» **Directions**
Since the entries below must stay intact, return each one exactly.

» **Stored data**
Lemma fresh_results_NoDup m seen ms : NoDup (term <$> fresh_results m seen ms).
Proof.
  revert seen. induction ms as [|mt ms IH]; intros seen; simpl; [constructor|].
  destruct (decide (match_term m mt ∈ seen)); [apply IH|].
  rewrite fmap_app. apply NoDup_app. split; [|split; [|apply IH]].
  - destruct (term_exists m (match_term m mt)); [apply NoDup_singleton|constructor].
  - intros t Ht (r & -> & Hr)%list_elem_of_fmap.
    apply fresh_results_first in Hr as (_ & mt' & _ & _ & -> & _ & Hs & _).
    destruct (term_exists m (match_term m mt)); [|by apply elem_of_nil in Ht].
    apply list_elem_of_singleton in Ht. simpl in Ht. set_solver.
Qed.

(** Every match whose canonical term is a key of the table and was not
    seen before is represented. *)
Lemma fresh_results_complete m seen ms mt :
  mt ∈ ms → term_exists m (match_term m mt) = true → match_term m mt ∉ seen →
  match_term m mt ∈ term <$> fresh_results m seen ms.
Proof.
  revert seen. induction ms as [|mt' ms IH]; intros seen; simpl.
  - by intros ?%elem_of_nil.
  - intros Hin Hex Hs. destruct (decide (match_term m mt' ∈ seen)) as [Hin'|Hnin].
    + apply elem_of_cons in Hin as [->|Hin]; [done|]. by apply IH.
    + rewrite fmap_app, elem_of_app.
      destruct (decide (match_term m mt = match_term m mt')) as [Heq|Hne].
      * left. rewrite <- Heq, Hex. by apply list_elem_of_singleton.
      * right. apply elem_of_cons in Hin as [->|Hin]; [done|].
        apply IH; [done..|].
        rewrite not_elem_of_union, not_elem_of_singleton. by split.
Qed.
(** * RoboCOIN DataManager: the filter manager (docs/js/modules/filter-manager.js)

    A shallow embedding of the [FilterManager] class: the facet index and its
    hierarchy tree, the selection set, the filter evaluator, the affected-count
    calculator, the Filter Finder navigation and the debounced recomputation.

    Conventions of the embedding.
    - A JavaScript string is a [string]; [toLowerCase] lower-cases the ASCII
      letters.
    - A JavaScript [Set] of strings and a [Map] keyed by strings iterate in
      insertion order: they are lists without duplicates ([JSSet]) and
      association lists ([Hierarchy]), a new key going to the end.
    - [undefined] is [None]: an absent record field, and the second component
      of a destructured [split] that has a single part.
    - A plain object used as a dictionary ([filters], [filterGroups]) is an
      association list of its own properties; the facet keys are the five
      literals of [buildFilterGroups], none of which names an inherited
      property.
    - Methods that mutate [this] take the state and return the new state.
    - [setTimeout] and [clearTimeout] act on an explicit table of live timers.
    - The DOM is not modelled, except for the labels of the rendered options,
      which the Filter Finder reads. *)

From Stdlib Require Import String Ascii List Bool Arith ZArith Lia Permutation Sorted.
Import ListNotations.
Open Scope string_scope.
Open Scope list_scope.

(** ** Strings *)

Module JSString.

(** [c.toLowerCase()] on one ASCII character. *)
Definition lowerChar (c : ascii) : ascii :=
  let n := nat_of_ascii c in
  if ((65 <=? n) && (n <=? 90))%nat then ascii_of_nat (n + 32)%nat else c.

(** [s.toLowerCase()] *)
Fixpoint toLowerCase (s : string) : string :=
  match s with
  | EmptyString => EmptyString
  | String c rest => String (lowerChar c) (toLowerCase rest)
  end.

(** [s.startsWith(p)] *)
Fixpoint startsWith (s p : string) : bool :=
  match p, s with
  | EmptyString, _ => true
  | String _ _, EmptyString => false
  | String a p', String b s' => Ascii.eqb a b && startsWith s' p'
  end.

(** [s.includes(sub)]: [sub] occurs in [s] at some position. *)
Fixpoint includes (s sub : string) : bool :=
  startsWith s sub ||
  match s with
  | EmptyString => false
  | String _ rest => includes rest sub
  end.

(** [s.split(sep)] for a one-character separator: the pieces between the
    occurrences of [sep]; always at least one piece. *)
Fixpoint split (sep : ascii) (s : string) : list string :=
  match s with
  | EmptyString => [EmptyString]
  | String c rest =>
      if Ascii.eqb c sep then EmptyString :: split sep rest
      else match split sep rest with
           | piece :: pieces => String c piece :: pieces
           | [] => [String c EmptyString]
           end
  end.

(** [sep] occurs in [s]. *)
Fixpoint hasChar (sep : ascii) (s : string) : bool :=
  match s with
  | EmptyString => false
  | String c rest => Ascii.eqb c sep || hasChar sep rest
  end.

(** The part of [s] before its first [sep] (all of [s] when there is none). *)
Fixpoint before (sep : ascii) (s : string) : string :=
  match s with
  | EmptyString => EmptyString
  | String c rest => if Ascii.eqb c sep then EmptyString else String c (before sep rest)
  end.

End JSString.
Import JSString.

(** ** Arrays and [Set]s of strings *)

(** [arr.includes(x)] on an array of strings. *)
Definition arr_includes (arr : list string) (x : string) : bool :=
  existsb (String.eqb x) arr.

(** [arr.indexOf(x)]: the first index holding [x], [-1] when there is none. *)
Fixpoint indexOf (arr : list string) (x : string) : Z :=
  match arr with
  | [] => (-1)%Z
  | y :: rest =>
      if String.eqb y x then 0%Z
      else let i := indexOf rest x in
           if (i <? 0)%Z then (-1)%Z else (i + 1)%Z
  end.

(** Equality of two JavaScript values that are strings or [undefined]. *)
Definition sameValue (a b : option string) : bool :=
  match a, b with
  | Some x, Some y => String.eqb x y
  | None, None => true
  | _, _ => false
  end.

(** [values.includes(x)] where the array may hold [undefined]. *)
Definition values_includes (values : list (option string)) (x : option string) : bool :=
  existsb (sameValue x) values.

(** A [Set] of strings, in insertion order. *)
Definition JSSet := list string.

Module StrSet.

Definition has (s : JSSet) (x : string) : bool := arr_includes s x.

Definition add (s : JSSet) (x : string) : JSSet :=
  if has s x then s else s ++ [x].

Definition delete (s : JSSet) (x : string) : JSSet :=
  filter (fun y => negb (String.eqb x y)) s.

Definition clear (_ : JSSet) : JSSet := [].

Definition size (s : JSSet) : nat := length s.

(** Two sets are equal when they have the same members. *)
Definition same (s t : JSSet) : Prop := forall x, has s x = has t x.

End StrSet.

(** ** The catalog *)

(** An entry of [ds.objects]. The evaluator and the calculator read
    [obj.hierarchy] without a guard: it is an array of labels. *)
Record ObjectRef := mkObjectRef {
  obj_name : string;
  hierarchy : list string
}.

» **Your response**
Lemma fresh_results_NoDup m seen ms : NoDup (term <$> fresh_results m seen ms).
Proof.
  revert seen. induction ms as [|mt ms IH]; intros seen; simpl; [constructor|].
  destruct (decide (match_term m mt ∈ seen)); [apply IH|].
  rewrite fmap_app. apply NoDup_app. split; [|split; [|apply IH]].
  - destruct (term_exists m (match_term m mt)); [apply NoDup_singleton|constructor].
  - intros t Ht (r & -> & Hr)%list_elem_of_fmap.
    apply fresh_results_first in Hr as (_ & mt' & _ & _ & -> & _ & Hs & _).
    destruct (term_exists m (match_term m mt)); [|by apply elem_of_nil in Ht].
    apply list_elem_of_singleton in Ht. simpl in Ht. set_solver.
Qed.

(** Every match whose canonical term is a key of the table and was not
    seen before is represented. *)
Lemma fresh_results_complete m seen ms mt :
  mt ∈ ms → term_exists m (match_term m mt) = true → match_term m mt ∉ seen →
  match_term m mt ∈ term <$> fresh_results m seen ms.
Proof.
  revert seen. induction ms as [|mt' ms IH]; intros seen; simpl.
  - by intros ?%elem_of_nil.
  - intros Hin Hex Hs. destruct (decide (match_term m mt' ∈ seen)) as [Hin'|Hnin].
    + apply elem_of_cons in Hin as [->|Hin]; [done|]. by apply IH.
    + rewrite fmap_app, elem_of_app.
      destruct (decide (match_term m mt = match_term m mt')) as [Heq|Hne].
      * left. rewrite <- Heq, Hex. by apply list_elem_of_singleton.
      * right. apply elem_of_cons in Hin as [->|Hin]; [done|].
        apply IH; [done..|].
        rewrite not_elem_of_union, not_elem_of_singleton. by split.
Qed.
(** * RoboCOIN DataManager: the filter manager (docs/js/modules/filter-manager.js)

    A shallow embedding of the [FilterManager] class: the facet index and its
    hierarchy tree, the selection set, the filter evaluator, the affected-count
    calculator, the Filter Finder navigation and the debounced recomputation.

    Conventions of the embedding.
    - A JavaScript string is a [string]; [toLowerCase] lower-cases the ASCII
      letters.
    - A JavaScript [Set] of strings and a [Map] keyed by strings iterate in
      insertion order: they are lists without duplicates ([JSSet]) and
      association lists ([Hierarchy]), a new key going to the end.
    - [undefined] is [None]: an absent record field, and the second component
      of a destructured [split] that has a single part.
    - A plain object used as a dictionary ([filters], [filterGroups]) is an
      association list of its own properties; the facet keys are the five
      literals of [buildFilterGroups], none of which names an inherited
      property.
    - Methods that mutate [this] take the state and return the new state.
    - [setTimeout] and [clearTimeout] act on an explicit table of live timers.
    - The DOM is not modelled, except for the labels of the rendered options,
      which the Filter Finder reads. *)

From Stdlib Require Import String Ascii List Bool Arith ZArith Lia Permutation Sorted.
Import ListNotations.
Open Scope string_scope.
Open Scope list_scope.

(** ** Strings *)

Module JSString.

(** [c.toLowerCase()] on one ASCII character. *)
Definition lowerChar (c : ascii) : ascii :=
  let n := nat_of_ascii c in
  if ((65 <=? n) && (n <=? 90))%nat then ascii_of_nat (n + 32)%nat else c.

(** [s.toLowerCase()] *)
Fixpoint toLowerCase (s : string) : string :=
  match s with
  | EmptyString => EmptyString
  | String c rest => String (lowerChar c) (toLowerCase rest)
  end.

(** [s.startsWith(p)] *)
Fixpoint startsWith (s p : string) : bool :=
  match p, s with
  | EmptyString, _ => true
  | String _ _, EmptyString => false
  | String a p', String b s' => Ascii.eqb a b && startsWith s' p'
  end.

(** [s.includes(sub)]: [sub] occurs in [s] at some position. *)
Fixpoint includes (s sub : string) : bool :=
  startsWith s sub ||
  match s with
  | EmptyString => false
  | String _ rest => includes rest sub
  end.

(** [s.split(sep)] for a one-character separator: the pieces between the
    occurrences of [sep]; always at least one piece. *)
Fixpoint split (sep : ascii) (s : string) : list string :=
  match s with
  | EmptyString => [EmptyString]
  | String c rest =>
      if Ascii.eqb c sep then EmptyString :: split sep rest
      else match split sep rest with
           | piece :: pieces => String c piece :: pieces
           | [] => [String c EmptyString]
           end
  end.

(** [sep] occurs in [s]. *)
Fixpoint hasChar (sep : ascii) (s : string) : bool :=
  match s with
  | EmptyString => false
  | String c rest => Ascii.eqb c sep || hasChar sep rest
  end.

(** The part of [s] before its first [sep] (all of [s] when there is none). *)
Fixpoint before (sep : ascii) (s : string) : string :=
  match s with
  | EmptyString => EmptyString
  | String c rest => if Ascii.eqb c sep then EmptyString else String c (before sep rest)
  end.

End JSString.
Import JSString.

(** ** Arrays and [Set]s of strings *)

(** [arr.includes(x)] on an array of strings. *)
Definition arr_includes (arr : list string) (x : string) : bool :=
  existsb (String.eqb x) arr.

(** [arr.indexOf(x)]: the first index holding [x], [-1] when there is none. *)
Fixpoint indexOf (arr : list string) (x : string) : Z :=
  match arr with
  | [] => (-1)%Z
  | y :: rest =>
      if String.eqb y x then 0%Z
      else let i := indexOf rest x in
           if (i <? 0)%Z then (-1)%Z else (i + 1)%Z
  end.

(** Equality of two JavaScript values that are strings or [undefined]. *)
Definition sameValue (a b : option string) : bool :=
  match a, b with
  | Some x, Some y => String.eqb x y
  | None, None => true
  | _, _ => false
  end.

(** [values.includes(x)] where the array may hold [undefined]. *)
Definition values_includes (values : list (option string)) (x : option string) : bool :=
  existsb (sameValue x) values.

(** A [Set] of strings, in insertion order. *)
Definition JSSet := list string.

Module StrSet.

Definition has (s : JSSet) (x : string) : bool := arr_includes s x.

Definition add (s : JSSet) (x : string) : JSSet :=
  if has s x then s else s ++ [x].

Definition delete (s : JSSet) (x : string) : JSSet :=
  filter (fun y => negb (String.eqb x y)) s.

Definition clear (_ : JSSet) : JSSet := [].

Definition size (s : JSSet) : nat := length s.

(** Two sets are equal when they have the same members. *)
Definition same (s t : JSSet) : Prop := forall x, has s x = has t x.

End StrSet.

(** ** The catalog *)

(** An entry of [ds.objects]. The evaluator and the calculator read
    [obj.hierarchy] without a guard: it is an array of labels. *)
Record ObjectRef := mkObjectRef {
  obj_name : string;
  hierarchy : list string
}.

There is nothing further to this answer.